Growth and characterization of Fe-doped CuO/ZnO binary oxide thin films for possible optoelectronic applications

Nanoscale binary oxide thin film structures of pristine and Fe-substituted CuO/ZnO have been produced on soda-lime glass substrates by the SILAR method and characterized by different acceptable analytical approaches. The more irregular and lumpy ZnO in the pristine CuO/ZnO binary thin film sample evolved into more regular and hexagonal prismatic structures with the addition of Fe. XRD patterns of the samples indicated that both monoclinic CuO and hexagonal ZnO phases were present without any impurities. Optical analyses by meaning absorbance and transmittance measurements exhibit an important change in the energy band gap and transmittance value with the Fe doping ratio.
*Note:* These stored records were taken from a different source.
Lemma check_receive_accepts fuel timelen recvBuf (w : W) :
  PACKET_LEN <= zlen recvBuf -> (Z.to_nat PACKET_LEN < rio_fuel)%nat -> peer_ok w ->
  peer_locked w SigInt = true -> peer_locked w SigAlrm = true ->
  zlen (peer_in w) < 9223372036854775808 -> (Z.to_nat (zlen (peer_in w)) < fuel)%nat ->
  sound (peer_in w) ->
  exists w1 w',
    check_receive verbose rio_fuel fuel fd timelen recvBuf w =
      (logMessage "->Bytes received: %ld" [zlen (peer_in w)] ;;;
       logMessage "->Bandwidth: %lfBytes/sec" [] ;;;
       logMessage "Transfer complete.\n" []) w1 /\
    check_receive verbose rio_fuel fuel fd timelen recvBuf w = (Done tt, w') /\
    peer_ok w' /\ peer_in w' = [] /\ peer_out w' = peer_out w.
Proof.
  apply (doReceive_with_counts_all fd verbose rio_fuel check_packet (fun p => p = check_pattern)).
  intros. by apply check_packet_silent.
Qed.

Lemma check_receive_stops fuel timelen recvBuf (w : W) :
  PACKET_LEN <= zlen recvBuf -> (Z.to_nat PACKET_LEN < rio_fuel)%nat -> peer_ok w ->
  peer_locked w SigInt = true -> peer_locked w SigAlrm = true -> byte_list (peer_in w) ->
  zlen (peer_in w) < 9223372036854775808 -> (Z.to_nat (zlen (peer_in w)) < fuel)%nat ->
  ~ sound (peer_in w) ->
  exists w', check_receive verbose rio_fuel fuel fd timelen recvBuf w = (Exited 1, w').
Proof.
  intros Hb Hrf Hok Hi Ha Hby Hmax Hf Hbad. unfold check_receive, doReceive_with, logVerbose.
  run_silent. run_silent. run_silent.
  assert (peer_same fd w w2) as (_ & Hi0 & Ho0 & Hl0) by same_chain.
  destruct (check_loop_stops fuel timelen recvBuf 0 w2) as [w' E]; try done; try congruence; rewrite ?Hi0; try done.
  exists w'. unfold io_bind at 1. by rewrite E.
Qed.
The energy band edges of the bare sample shift to red with increasing Fe percentage in the starting solution, presumably due to an increase in the carrier concentration. The transfer length method (TLM) is used to define the conductivity properties of the samples, which considers the contact properties and structural features of thin films. The minimum specific contact resistivity of 0.865 × 106 Ω□ was obtained by 3.0 % Fe-implemented CuO/ZnO binary oxide samples, and the addition of Fe increased the effective transfer length of thin films.